ACTIVITY: Present each line of the entries below that holds the word "VString".

ENTRIES PROVIDED:
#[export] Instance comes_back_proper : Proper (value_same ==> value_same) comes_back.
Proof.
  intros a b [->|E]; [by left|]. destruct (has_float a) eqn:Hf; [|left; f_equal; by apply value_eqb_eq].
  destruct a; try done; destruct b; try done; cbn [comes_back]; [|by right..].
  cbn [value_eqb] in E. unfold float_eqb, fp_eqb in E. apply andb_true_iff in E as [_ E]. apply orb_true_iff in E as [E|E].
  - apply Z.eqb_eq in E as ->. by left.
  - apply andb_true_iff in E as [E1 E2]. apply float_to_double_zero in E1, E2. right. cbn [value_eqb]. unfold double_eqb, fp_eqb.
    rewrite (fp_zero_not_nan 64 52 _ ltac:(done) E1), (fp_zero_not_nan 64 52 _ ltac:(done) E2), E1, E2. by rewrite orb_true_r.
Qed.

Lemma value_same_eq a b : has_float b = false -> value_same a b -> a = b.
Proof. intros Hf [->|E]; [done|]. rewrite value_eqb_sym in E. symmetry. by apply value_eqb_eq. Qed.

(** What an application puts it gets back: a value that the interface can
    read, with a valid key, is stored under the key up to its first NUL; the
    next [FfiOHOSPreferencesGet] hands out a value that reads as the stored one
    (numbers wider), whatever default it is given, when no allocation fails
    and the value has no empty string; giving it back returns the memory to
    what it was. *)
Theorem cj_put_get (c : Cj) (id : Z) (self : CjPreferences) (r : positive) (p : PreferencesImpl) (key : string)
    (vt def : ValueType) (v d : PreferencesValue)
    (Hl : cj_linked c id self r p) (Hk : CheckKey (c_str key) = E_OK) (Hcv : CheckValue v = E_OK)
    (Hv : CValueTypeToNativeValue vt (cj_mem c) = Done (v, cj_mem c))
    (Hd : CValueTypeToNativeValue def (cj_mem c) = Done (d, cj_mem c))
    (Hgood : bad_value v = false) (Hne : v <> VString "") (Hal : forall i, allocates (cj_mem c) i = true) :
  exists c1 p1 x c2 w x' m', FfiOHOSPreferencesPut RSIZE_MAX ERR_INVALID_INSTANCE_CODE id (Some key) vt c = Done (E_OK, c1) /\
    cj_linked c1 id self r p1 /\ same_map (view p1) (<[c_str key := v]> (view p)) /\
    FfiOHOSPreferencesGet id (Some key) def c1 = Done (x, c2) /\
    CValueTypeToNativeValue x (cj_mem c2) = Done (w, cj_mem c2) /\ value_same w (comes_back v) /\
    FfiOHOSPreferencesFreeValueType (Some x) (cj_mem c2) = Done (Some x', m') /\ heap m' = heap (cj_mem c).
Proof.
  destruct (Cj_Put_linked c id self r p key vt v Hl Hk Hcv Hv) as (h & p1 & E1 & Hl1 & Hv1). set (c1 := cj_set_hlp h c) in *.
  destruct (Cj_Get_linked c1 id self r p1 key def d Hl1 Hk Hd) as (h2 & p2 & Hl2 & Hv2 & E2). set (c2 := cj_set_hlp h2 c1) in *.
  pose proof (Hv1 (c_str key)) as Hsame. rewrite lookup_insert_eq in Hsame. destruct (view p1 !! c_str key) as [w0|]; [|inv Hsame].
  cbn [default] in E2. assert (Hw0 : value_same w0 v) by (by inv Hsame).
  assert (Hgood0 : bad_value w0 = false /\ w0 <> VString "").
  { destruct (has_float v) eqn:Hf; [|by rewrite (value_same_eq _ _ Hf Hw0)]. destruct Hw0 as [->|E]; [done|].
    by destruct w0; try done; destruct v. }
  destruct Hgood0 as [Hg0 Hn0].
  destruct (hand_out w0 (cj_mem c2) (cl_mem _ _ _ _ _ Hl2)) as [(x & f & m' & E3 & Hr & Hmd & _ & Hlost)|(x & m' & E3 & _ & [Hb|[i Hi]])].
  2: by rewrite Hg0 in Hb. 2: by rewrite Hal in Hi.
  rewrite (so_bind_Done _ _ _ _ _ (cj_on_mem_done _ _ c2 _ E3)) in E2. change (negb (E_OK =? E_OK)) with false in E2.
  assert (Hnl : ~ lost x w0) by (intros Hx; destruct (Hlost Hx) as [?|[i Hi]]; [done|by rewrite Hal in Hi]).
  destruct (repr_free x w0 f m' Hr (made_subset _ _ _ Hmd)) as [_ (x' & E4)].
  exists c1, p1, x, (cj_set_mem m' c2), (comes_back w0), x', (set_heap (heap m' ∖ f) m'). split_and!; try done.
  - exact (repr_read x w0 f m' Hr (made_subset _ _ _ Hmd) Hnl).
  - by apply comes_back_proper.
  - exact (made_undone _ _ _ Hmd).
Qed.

THE ANSWER:
    (Hgood : bad_value v = false) (Hne : v <> VString "") (Hal : forall i, allocates (cj_mem c) i = true) :
  assert (Hgood0 : bad_value w0 = false /\ w0 <> VString "").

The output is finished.